Record ResidentBootstrapDelivery := {
  del_id : ResidentProcessId;
  del_fence : ResidentBootstrapFence;
  del_bootstrap : option LiveResidentBootstrap;
  del_restore_as_delivered : bool;
}.

Definition with_capacity (cap : nat) : Inner :=
  {| values := ∅; reserved := 0; reserved_by_tenant := ∅; capacity := cap |}.

(** ** Admission *)

Definition rehydrate (st : Inner) (id : ResidentProcessId) (b : LiveResidentBootstrap)
    (delivered_fence : option ResidentBootstrapFence) : result Inner unit :=
  match values st !! id with
  | Some _ => Ok st
  | None =>
      if (capacity st <=? size (values st) + reserved st)%nat then Err tt
      else
        let entry := match delivered_fence with
                     | Some fence => Delivered b fence
                     | None => Ready b
                     end in
        Ok (set_values <[id := entry]> st)
  end.

Definition tenant_entries (st : Inner) (tenant : string) (skip : option ResidentProcessId) : nat :=
  size (filter (fun kv : ResidentProcessId * ResidentBootstrapEntry =>
                  entry_tenant_id kv.2 = tenant /\ skip <> Some kv.1) (values st)).

Definition tenant_reservations (st : Inner) (tenant : string) : nat :=
  default 0 (reserved_by_tenant st !! tenant).

Definition per_tenant_capacity (st : Inner) : nat := Nat.max (Nat.div (capacity st) 2) 1.

(** Whether a replacement displaces a live entry, or is stale. *)
Definition replaces_local_entry (st : Inner) (b : LiveResidentBootstrap)
    (replacement : option (ResidentProcessId * Z)) : result bool ResidentBootstrapReserveError :=
  match replacement with
  | Some (id, expected_generation) =>
      match values st !! id with
      | Some entry =>
          if bool_decide (entry_generation entry = expected_generation)
             && bool_decide (entry_tenant_id entry = lb_tenant_id b)
          then Ok true else Err StaleGeneration
      | None => Ok false
      end
  | None => Ok false
  end.

Definition reserve_inner (st : Inner) (b : LiveResidentBootstrap)
    (replacement : option (ResidentProcessId * Z)) :
    result (Inner * ResidentBootstrapReservation) ResidentBootstrapReserveError :=
  match replaces_local_entry st b replacement with
  | Err e => Err e
  | Ok replaces =>
      if (capacity st <=? size (values st) + reserved st - (if replaces then 1 else 0))%nat
      then Err Capacity
      else
        let skip := if replaces then fst <$> replacement else None in
        if (per_tenant_capacity st <=?
              tenant_entries st (lb_tenant_id b) skip + tenant_reservations st (lb_tenant_id b))%nat
        then Err Capacity
        else
          Ok ({| values := values st;
                 reserved := S (reserved st);
                 reserved_by_tenant :=
                   <[lb_tenant_id b := S (tenant_reservations st (lb_tenant_id b))]>
                     (reserved_by_tenant st);
                 capacity := capacity st |},
              {| res_bootstrap := Some b |})
  end.

Definition reserve (st : Inner) (b : LiveResidentBootstrap) :=
  reserve_inner st b None.

Definition reserve_replacement (st : Inner) (b : LiveResidentBootstrap)
    (id : ResidentProcessId) (expected_generation : Z) :=
  reserve_inner st b (Some (id, expected_generation)).

(** ** Reservations: publication and [Drop] *)

(** The accounting both exits of a reservation share: one slot less in total
    and for the tenant, whose counter disappears at zero. *)
Definition release_slot (st : Inner) (tenant : string) : option Inner :=
  match reserved st, reserved_by_tenant st !! tenant with
  | S r, Some (S n) =>
      Some {| values := values st; reserved := r;
              reserved_by_tenant :=
                if (n =? 0)%nat then delete tenant (reserved_by_tenant st)
                else <[tenant := n]> (reserved_by_tenant st);
              capacity := capacity st |}
  | _, _ => None
  end.

Definition publish_inner (st : Inner) (r : ResidentBootstrapReservation)
    (id : ResidentProcessId) (replaced_generation : option Z) :
    option (Inner * ResidentBootstrapReservation * result unit unit) :=
  match res_bootstrap r with
  | None => None
  | Some b =>
      match release_slot st (lb_tenant_id b) with
      | None => None
      | Some st' =>
          let taken := {| res_bootstrap := None |} in
          match values st' !! id, replaced_generation with
          | Some previous, Some expected =>
              if bool_decide (entry_generation previous = expected)
              then Some (set_values <[id := Ready b]> st', taken, Ok tt)
              else Some (st', taken, Err tt)
          | Some _, None => Some (st', taken, Err tt)
          | None, _ => Some (set_values <[id := Ready b]> st', taken, Ok tt)
          end
      end
  end.

Definition drop_reservation (st : Inner) (r : ResidentBootstrapReservation) : option Inner :=
  match res_bootstrap r with
  | Some b => release_slot st (lb_tenant_id b)
  | None => Some st
  end.

(** [publish] and [publish_replacement] consume the guard: its [Drop] runs
    when they return. *)
Definition publish_and_drop (st : Inner) (r : ResidentBootstrapReservation)
    (id : ResidentProcessId) (replaced_generation : option Z) : option (Inner * result unit unit) :=
  match publish_inner st r id replaced_generation with
  | None => None
  | Some (st', r', res) =>
      match drop_reservation st' r' with
      | None => None
      | Some st'' => Some (st'', res)
      end
  end.

Definition publish st r id := publish_and_drop st r id None.
Definition publish_replacement st r id expected_generation :=
  publish_and_drop st r id (Some expected_generation).

(** ** Delivery *)

Definition begin_delivery (st : Inner) (id : ResidentProcessId) (fence : ResidentBootstrapFence) :
    Inner * result ResidentBootstrapDelivery ResidentBootstrapDeliveryError :=
  match values st !! id with
  | None => (st, Err Unavailable)
  | Some entry =>
      let removed := set_values (delete id) st in
      let start b restore :=
        (set_values <[id := InFlight (lb_tenant_id b) fence false]> removed,
         Ok {| del_id := id; del_fence := fence; del_bootstrap := Some b;
               del_restore_as_delivered := restore |}) in
      match entry with
      | Ready b => start b false
      | Delivered b delivered_fence =>
          if bool_decide (delivered_fence = fence) then start b true
          else (set_values <[id := Delivered b delivered_fence]> removed, Err FenceMismatch)
      | InFlight t f ack => (set_values <[id := InFlight t f ack]> removed, Err DeliveryInFlight)
      end
  end.

Definition acknowledge (st : Inner) (id : ResidentProcessId) (fence : ResidentBootstrapFence) :
    Inner * bool :=
  match values st !! id with
  | Some (Delivered _ f) =>
      if bool_decide (f = fence) then (set_values (delete id) st, true) else (st, false)
  | Some (InFlight t f _) =>
      if bool_decide (f = fence) then (set_values <[id := InFlight t f true]> st, true)
      else (st, false)
  | _ => (st, false)
  end.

Task requirements:
All of the data above should be reproduced exactly, with nothing missing.

Solution to this exercise:
Record ResidentBootstrapDelivery := {
  del_id : ResidentProcessId;
  del_fence : ResidentBootstrapFence;
  del_bootstrap : option LiveResidentBootstrap;
  del_restore_as_delivered : bool;
}.

Definition with_capacity (cap : nat) : Inner :=
  {| values := ∅; reserved := 0; reserved_by_tenant := ∅; capacity := cap |}.

(** ** Admission *)

Definition rehydrate (st : Inner) (id : ResidentProcessId) (b : LiveResidentBootstrap)
    (delivered_fence : option ResidentBootstrapFence) : result Inner unit :=
  match values st !! id with
  | Some _ => Ok st
  | None =>
      if (capacity st <=? size (values st) + reserved st)%nat then Err tt
      else
        let entry := match delivered_fence with
                     | Some fence => Delivered b fence
                     | None => Ready b
                     end in
        Ok (set_values <[id := entry]> st)
  end.

Definition tenant_entries (st : Inner) (tenant : string) (skip : option ResidentProcessId) : nat :=
  size (filter (fun kv : ResidentProcessId * ResidentBootstrapEntry =>
                  entry_tenant_id kv.2 = tenant /\ skip <> Some kv.1) (values st)).

Definition tenant_reservations (st : Inner) (tenant : string) : nat :=
  default 0 (reserved_by_tenant st !! tenant).

Definition per_tenant_capacity (st : Inner) : nat := Nat.max (Nat.div (capacity st) 2) 1.

(** Whether a replacement displaces a live entry, or is stale. *)
Definition replaces_local_entry (st : Inner) (b : LiveResidentBootstrap)
    (replacement : option (ResidentProcessId * Z)) : result bool ResidentBootstrapReserveError :=
  match replacement with
  | Some (id, expected_generation) =>
      match values st !! id with
      | Some entry =>
          if bool_decide (entry_generation entry = expected_generation)
             && bool_decide (entry_tenant_id entry = lb_tenant_id b)
          then Ok true else Err StaleGeneration
      | None => Ok false
      end
  | None => Ok false
  end.

Definition reserve_inner (st : Inner) (b : LiveResidentBootstrap)
    (replacement : option (ResidentProcessId * Z)) :
    result (Inner * ResidentBootstrapReservation) ResidentBootstrapReserveError :=
  match replaces_local_entry st b replacement with
  | Err e => Err e
  | Ok replaces =>
      if (capacity st <=? size (values st) + reserved st - (if replaces then 1 else 0))%nat
      then Err Capacity
      else
        let skip := if replaces then fst <$> replacement else None in
        if (per_tenant_capacity st <=?
              tenant_entries st (lb_tenant_id b) skip + tenant_reservations st (lb_tenant_id b))%nat
        then Err Capacity
        else
          Ok ({| values := values st;
                 reserved := S (reserved st);
                 reserved_by_tenant :=
                   <[lb_tenant_id b := S (tenant_reservations st (lb_tenant_id b))]>
                     (reserved_by_tenant st);
                 capacity := capacity st |},
              {| res_bootstrap := Some b |})
  end.

Definition reserve (st : Inner) (b : LiveResidentBootstrap) :=
  reserve_inner st b None.

Definition reserve_replacement (st : Inner) (b : LiveResidentBootstrap)
    (id : ResidentProcessId) (expected_generation : Z) :=
  reserve_inner st b (Some (id, expected_generation)).

(** ** Reservations: publication and [Drop] *)

(** The accounting both exits of a reservation share: one slot less in total
    and for the tenant, whose counter disappears at zero. *)
Definition release_slot (st : Inner) (tenant : string) : option Inner :=
  match reserved st, reserved_by_tenant st !! tenant with
  | S r, Some (S n) =>
      Some {| values := values st; reserved := r;
              reserved_by_tenant :=
                if (n =? 0)%nat then delete tenant (reserved_by_tenant st)
                else <[tenant := n]> (reserved_by_tenant st);
              capacity := capacity st |}
  | _, _ => None
  end.

Definition publish_inner (st : Inner) (r : ResidentBootstrapReservation)
    (id : ResidentProcessId) (replaced_generation : option Z) :
    option (Inner * ResidentBootstrapReservation * result unit unit) :=
  match res_bootstrap r with
  | None => None
  | Some b =>
      match release_slot st (lb_tenant_id b) with
      | None => None
      | Some st' =>
          let taken := {| res_bootstrap := None |} in
          match values st' !! id, replaced_generation with
          | Some previous, Some expected =>
              if bool_decide (entry_generation previous = expected)
              then Some (set_values <[id := Ready b]> st', taken, Ok tt)
              else Some (st', taken, Err tt)
          | Some _, None => Some (st', taken, Err tt)
          | None, _ => Some (set_values <[id := Ready b]> st', taken, Ok tt)
          end
      end
  end.

Definition drop_reservation (st : Inner) (r : ResidentBootstrapReservation) : option Inner :=
  match res_bootstrap r with
  | Some b => release_slot st (lb_tenant_id b)
  | None => Some st
  end.

(** [publish] and [publish_replacement] consume the guard: its [Drop] runs
    when they return. *)
Definition publish_and_drop (st : Inner) (r : ResidentBootstrapReservation)
    (id : ResidentProcessId) (replaced_generation : option Z) : option (Inner * result unit unit) :=
  match publish_inner st r id replaced_generation with
  | None => None
  | Some (st', r', res) =>
      match drop_reservation st' r' with
      | None => None
      | Some st'' => Some (st'', res)
      end
  end.

Definition publish st r id := publish_and_drop st r id None.
Definition publish_replacement st r id expected_generation :=
  publish_and_drop st r id (Some expected_generation).

(** ** Delivery *)

Definition begin_delivery (st : Inner) (id : ResidentProcessId) (fence : ResidentBootstrapFence) :
    Inner * result ResidentBootstrapDelivery ResidentBootstrapDeliveryError :=
  match values st !! id with
  | None => (st, Err Unavailable)
  | Some entry =>
      let removed := set_values (delete id) st in
      let start b restore :=
        (set_values <[id := InFlight (lb_tenant_id b) fence false]> removed,
         Ok {| del_id := id; del_fence := fence; del_bootstrap := Some b;
               del_restore_as_delivered := restore |}) in
      match entry with
      | Ready b => start b false
      | Delivered b delivered_fence =>
          if bool_decide (delivered_fence = fence) then start b true
          else (set_values <[id := Delivered b delivered_fence]> removed, Err FenceMismatch)
      | InFlight t f ack => (set_values <[id := InFlight t f ack]> removed, Err DeliveryInFlight)
      end
  end.

Definition acknowledge (st : Inner) (id : ResidentProcessId) (fence : ResidentBootstrapFence) :
    Inner * bool :=
  match values st !! id with
  | Some (Delivered _ f) =>
      if bool_decide (f = fence) then (set_values (delete id) st, true) else (st, false)
  | Some (InFlight t f _) =>
      if bool_decide (f = fence) then (set_values <[id := InFlight t f true]> st, true)
      else (st, false)
  | _ => (st, false)
  end.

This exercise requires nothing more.